Foto: Gustavo Zilbersztajn

A coragem para ocupar um palco complexo vem desde quando ela crescia em meio a duas famílias muito próximas, os Caymmi e os Jobim, matrizes respectivas do samba baiano e da bossa nova carioca. Ela descreve o que é ter o compositor de “O que é que a baiana tem?” como avô e os também cantores Nana e Dori como tios: “É uma experiência emocionante, sociológica, política, artística. É uma performance de Marina Abramović. É tudo. Ser Caymmi é estar preparado para todo tipo de coisa. Tudo pode acontecer”.

O show comemorativo, Rainha dos raios: a fúria, resgata a direção criativa de Paulo Borges, idealizador do São Paulo Fashion Week, que já havia assinado a colorida apresentação original, mas também a intimista Electra, de 2019, em que a cantora interpretava Maysa, Tom Zé e Tim Maia. Borges traz com ele o figurino de João Pimenta e a edição de moda de Paulo Martinez. “Alice vai ocupar todo o teatro, com a voz e com a imagem”, promete. “Isso é novo, porque o show original era em palco italiano (retangular), e ela tinha pessoas que vestiam e tiravam sua roupa em cena, quase como uma boneca. Agora ela não vai ter praticamente ninguém para ajudá-la em cena com os figurinos nem com nada.”
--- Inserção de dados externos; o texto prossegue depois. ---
Lemma eraseEdge_found (g : Graph) s t ps pt l1 e l2 :
  sound g -> nodes_ g !! s = Some ps -> nodes_ g !! t = Some pt ->
  first_joining (edge_objects g) ps pt (edges_ g) l1 e l2 ->
  exists g', eraseEdge s t g = Done (true, g') /\ sound g'
    /\ nodes_ g' = nodes_ g /\ edges_ g' = l1 ++ l2
    /\ edge_objects g' = delete e (edge_objects g).
Proof.
  intros Hs Hps Hpt (Hed & [Hfrom Hto] & Hl1).
  destruct (sound_nodes g Hs s ps Hps) as (ns & Hns & Hids & Hcs & Hpas).
  destruct (sound_nodes g Hs t pt Hpt) as (nt & Hnt & Hidt & Hct & Hpat).
  assert (e ∈ edges_ g) as He.
  { rewrite Hed. apply elem_of_app. right. by left. }
  assert (NoDup (l1 ++ e :: l2)) as Hnd by (rewrite <- Hed; apply Hs).
  assert (e ∉ l1 ++ l2) as Hfresh.
  { apply NoDup_app in Hnd as (_ & H1 & [H2 _]%NoDup_cons).
    intros [?|?]%elem_of_app; [|done]. apply (H1 e); [done|by left]. }
  unfold eraseEdge. rewrite Hps, Hpt.
  assert (findEdge s t g = Done (true, Some (length l1))) as ->.
  { unfold findEdge. rewrite Hps, Hpt.
    destruct (find_from_spec g ps pt (edges_ g) 0)
      as [(k1 & e' & k2 & (Hk & Hj' & Hk1) & ->)|[Hall _]].
    { intros x Hx. by apply edge_live. }
    - do 3 f_equal. simpl.
      (* the first joining edge is unique *)
      rewrite Hed in Hk. clear -Hk Hl1 Hk1 Hfrom Hto Hj'.
      revert k1 Hk Hk1. induction l1 as [|x l1 IH]; intros [|y k1] Hk Hk1.
      + done.
      + simplify_eq/=. apply Forall_cons in Hk1 as [Hy _]. by destruct Hy.
      + simplify_eq/=. apply Forall_cons in Hl1 as [Hx _]. by destruct Hx.
      + simplify_eq/=. apply Forall_cons in Hl1 as [_ Hl1].
        apply Forall_cons in Hk1 as [_ Hk1]. f_equal. by apply IH.
    - rewrite Forall_forall in Hall. by destruct (Hall e He). }
  cbn [mbind outcome_bind negb fst snd].
  (* the source loses its successor *)
  assert (removeSuccessor g t ns
          = Done (set_children (filter (from (edge_objects g) ps) l1
                                ++ filter (from (edge_objects g) ps) l2) ns))
    as Hrs.
  { unfold removeSuccessor.
    rewrite (remove_first_spec g destination t pt).
    2:{ intros x Hx. rewrite Hcs in Hx. apply list_elem_of_filter in Hx as [_ Hx].
        destruct (sound_edges g Hs x Hx) as (edge & Hedge & _ & Hb).
        destruct (far_end_id g t pt _ Hs Hpt Hb) as (n & Hn & Hiff).
        by exists edge, n. }
    simpl. unfold set_children. do 2 f_equal.
    rewrite Hcs, Hed, filter_middle, decide_True by done.
    apply (remove_where_middle (fun x => to (edge_objects g) pt x)); [|done].
    apply Forall_forall. intros x [Hx1 Hx2]%list_elem_of_filter.
    rewrite Forall_forall in Hl1. intros Hx3. by apply (Hl1 x Hx2). }
  set (cs' := filter (from (edge_objects g) ps) l1
              ++ filter (from (edge_objects g) ps) l2) in *.
  set (g1 := set_node_objects (<[ps := set_children cs' ns]> (node_objects g)) g).
  assert (on_node ps (removeSuccessor g t) g = Done g1) as ->.
  { unfold on_node, node_at. rewrite Hns. cbn [mbind outcome_bind].
    by rewrite Hrs. }
  cbn [mbind outcome_bind].
  set (pa' := filter (to (edge_objects g) pt) l1
              ++ filter (to (edge_objects g) pt) l2).
  destruct (two_updates (node_objects g) ps pt ns nt (set_children cs')
              (set_parents pa') Hns Hnt) as [Hnt1 Hafter].
  set (nt1 := if decide (ps = pt) then set_children cs' ns else nt) in *.
  assert (parents nt1 = parents nt /\ id_ nt1 = id_ nt) as [Hpa1 Hid1].
  { unfold nt1. destruct (decide (ps = pt)) as [->|]; [|done].
    simpl. split; congruence. }
  assert (removePredecessor g1 s nt1 = Done (set_parents pa' nt1)) as Hrp.
  { unfold removePredecessor.
    rewrite (remove_first_spec g1 source s ps).
    2:{ intros x Hx. rewrite Hpa1, Hpat in Hx.
        apply list_elem_of_filter in Hx as [_ Hx].
        destruct (sound_edges g Hs x Hx) as (edge & Hedge & Hb & _).
        destruct (far_end_id g s ps _ Hs Hps Hb) as (n & Hn & Hiff).
        destruct (decide (source edge = ps)) as [E|E].
        - exists edge, (set_children cs' ns). simpl. split; [done|].
          rewrite E, lookup_insert_eq. split; [done|]. simpl.
          rewrite E in Hn. assert (n = ns) as -> by congruence. done.
        - exists edge, n. simpl. split; [done|].
          by rewrite lookup_insert_ne. }
    simpl. unfold set_parents. do 2 f_equal.
    rewrite Hpa1, Hpat, Hed, filter_middle, decide_True by done.
    apply (remove_where_middle (fun x => from (edge_objects g) ps x)); [|done].
    apply Forall_forall. intros x [Hx1 Hx2]%list_elem_of_filter.
    rewrite Forall_forall in Hl1. intros Hx3. by apply (Hl1 x Hx2). }
  set (g2 := set_node_objects
               (<[pt := set_parents pa' nt1]> (node_objects g1)) g1).
  assert (on_node pt (removePredecessor g1 s) g1 = Done g2) as ->.
  { unfold on_node, node_at. simpl. rewrite Hnt1. cbn [mbind outcome_bind].
    by rewrite Hrp. }
  cbn [mbind outcome_bind]. simpl. rewrite Hed.
  assert ((l1 ++ e :: l2) !! length l1 = Some e) as Hat.
  { by rewrite list_lookup_middle. }
  rewrite (at_index_Some _ _ _ Hat). cbn [mbind outcome_bind].
  unfold delete_edge, edge_at. simpl.
  destruct (edge_live g e Hs He) as [edge Hedge]. rewrite Hedge.
  cbn [mbind outcome_bind]. unfold erase_at. simpl. rewrite Hed.
  rewrite decide_True by (rewrite length_app; simpl; lia).
  cbn [mbind outcome_bind]. rewrite delete_middle.
  eexists. split; [reflexivity|]. simpl. split_and!; [|done..].
  assert (forall p, filter (from (delete e (edge_objects g)) p) (l1 ++ l2)
                    = filter (from (edge_objects g) p) l1
                      ++ filter (from (edge_objects g) p) l2) as Hfr.
  { intros p. rewrite <- filter_app. apply filter_agree. intros x Hx.
    unfold from. rewrite lookup_delete_ne; [done|]. by intros <-. }
  assert (forall p, filter (to (delete e (edge_objects g)) p) (l1 ++ l2)
                    = filter (to (edge_objects g) p) l1
                      ++ filter (to (edge_objects g) p) l2) as Hto'.
  { intros p. rewrite <- filter_app. apply filter_agree. intros x Hx.
    unfold to. rewrite lookup_delete_ne; [done|]. by intros <-. }
  split; simpl.
  - intros id p Hid.
    destruct (sound_nodes g Hs id p Hid) as (n & Hn & Hidn & Hc & Hpa).
    rewrite (Hafter p n Hn). eexists. split; [reflexivity|].
    rewrite Hfr, Hto'. rewrite Hed, !filter_middle in Hc, Hpa.
    assert (forall q, q <> ps -> ~ from (edge_objects g) q e) as Hnf.
    { intros q Hq. unfold from in *. rewrite Hfrom. congruence. }
    assert (forall q, q <> pt -> ~ to (edge_objects g) q e) as Hnt'.
    { intros q Hq. unfold to in *. rewrite Hto. congruence. }
    split_and!.
    + by destruct (decide (p = pt)), (decide (p = ps)).
    + transitivity (if decide (p = ps) then cs' else children n).
      { by destruct (decide (p = pt)), (decide (p = ps)). }
      destruct (decide (p = ps)) as [Eps|Eps]; [by subst p|].
      rewrite Hc. rewrite decide_False by (by apply Hnf). done.
    + transitivity (if decide (p = pt) then pa' else parents n).
      { by destruct (decide (p = pt)), (decide (p = ps)). }
      destruct (decide (p = pt)) as [Ept|Ept]; [by subst p|].
      rewrite Hpa. rewrite decide_False by (by apply Hnt'). done.
  - apply NoDup_app in Hnd as (H1 & H2 & [H3 H4]%NoDup_cons).
    apply NoDup_app. split_and!; [done| |done].
    intros x Hx Hx'. apply (H2 x Hx). by right.
  - intros x Hx. assert (x ∈ edges_ g) as Hx'.
    { rewrite Hed. apply elem_of_app.
      apply elem_of_app in Hx as [?|?]; [by left|right; by right]. }
    destruct (sound_edges g Hs x Hx') as (edge' & Hedge' & ? & ?).
    exists edge'. split; [|done]. rewrite lookup_delete_ne; [done|].
    by intros <-.
Qed.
Na entrevista a seguir, feita no Teatro Oficina durante um ensaio, a cantora fala sobre padrões estéticos, escrever letras para Pabllo Vittar e para si própria, a parceria com Michael Sullivan e os desafios de se impor como compositora num ambiente ainda muito masculino.

“Posso não ter bom senso para algumas coisas, fazer um monte de coisas erradas. Mas tenho coragem. Isso eu tenho.”

Iansã

Rainha dos raios foi o primeiro momento em que me vi livre. O primeiro álbum era de composições minhas, ainda muito enraizadas na minha família. E esse segundo fiz em um momento em que estava prestes a passar por uma cirurgia, porque tinha descoberto uma endometriose avassaladora. Tinha o risco de ficar estéril. Falei: ‘Ah, já que pode ser que eu perca isso (a fertilidade), vou deixar uma coisa aqui, um filho. E gravei ‘Iansã’ (de Gilberto Gil e Caetano Veloso, lançada por Maria Bethânia em 1972). Sem perceber, fiz uma oferenda para a orixá, um pedido de não perder minha fertilidade. Quando voltei, estava com útero e ovários intactos. Bom, eu precisava fazer um disco para ela, né? Daí surgiu o personagem novo, descolori o cabelo.” 

Teatro Oficina

“A primeira peça do Oficina que assisti na minha vida, As bacantes, vi umas dez vezes. Com esse começo de estudo de teatro, passei a ser mais livre e uma artista mais interessante. Para Rainha dos raios, trouxe minhas referências pop todas, os filmes de Quentin Tarantino, as trilhas de western spaghetti, do Ennio Morricone. Agora vai ser uma coisa Oficina encontra Tarantino e orixá. É assustador estar ali, mas me propus e vou ter que dar conta disso. Para ocupar esse espaço cenicamente, cara, tem que se preparar muito. Falei: ‘Bom, agora sou desse tamanho’. Desde então, estou lidando com o tamanho cênico que tenho agora.”

A atriz

“A atriz nunca morreu em mim. O palco é o lugar onde me sinto melhor. Por incrível que pareça, me sinto muito mais à vontade no palco do que numa festa, por exemplo. Tenho mais vergonha de estar em situações sociais do que em evidência. Porque tenho muito domínio do palco, e consegui isso com muito estudo, não por causa da minha família.”

Os Caymmi e os Jobim

“Caymmi e Jobim é quase um yin-yang. As famílias são muito amigas nas suas três gerações, porque era Tom e meu avô, meu pai e Paulo Jobim (filho de Tom), e eu fiquei muito amiga da Maria Luiza Jobim (caçula de Tom), que é afilhada do meu pai. Tom era um segundo pai do meu pai. Os Jobim e os Caymmi têm uma ligação, mas a gente é absolutamente oposto. O que os Jobim tem de cerimônia, timidez e deprê, os Caymmi têm de histriônico, de ‘dane-se’. Eles são mais fechados, e a gente chega para animar.”

alice foto1

Foto: Gustavo Zilbersztajn

Pabllo Vittar

“Quando componho para os outros eu arraso. Se tem uma pessoa que me inspira neste mundo, ela se chama Pabllo Vittar (Alice escreveu o hit “Problema seu”, em 2018, e “A lua”, em 2021, para a cantora). Falei: ‘Amiga, não sou eu. O negócio vem para você’. Sai alguma coisa de mim e faço coisas que são a cara dela. Chego a esses lugares inspirada por outras pessoas, mas para mim mesma não consigo. Parece que tenho uma cegueira como compositora para o meu próprio trabalho como intérprete. Nem sempre eles se encontram, e tudo bem.”  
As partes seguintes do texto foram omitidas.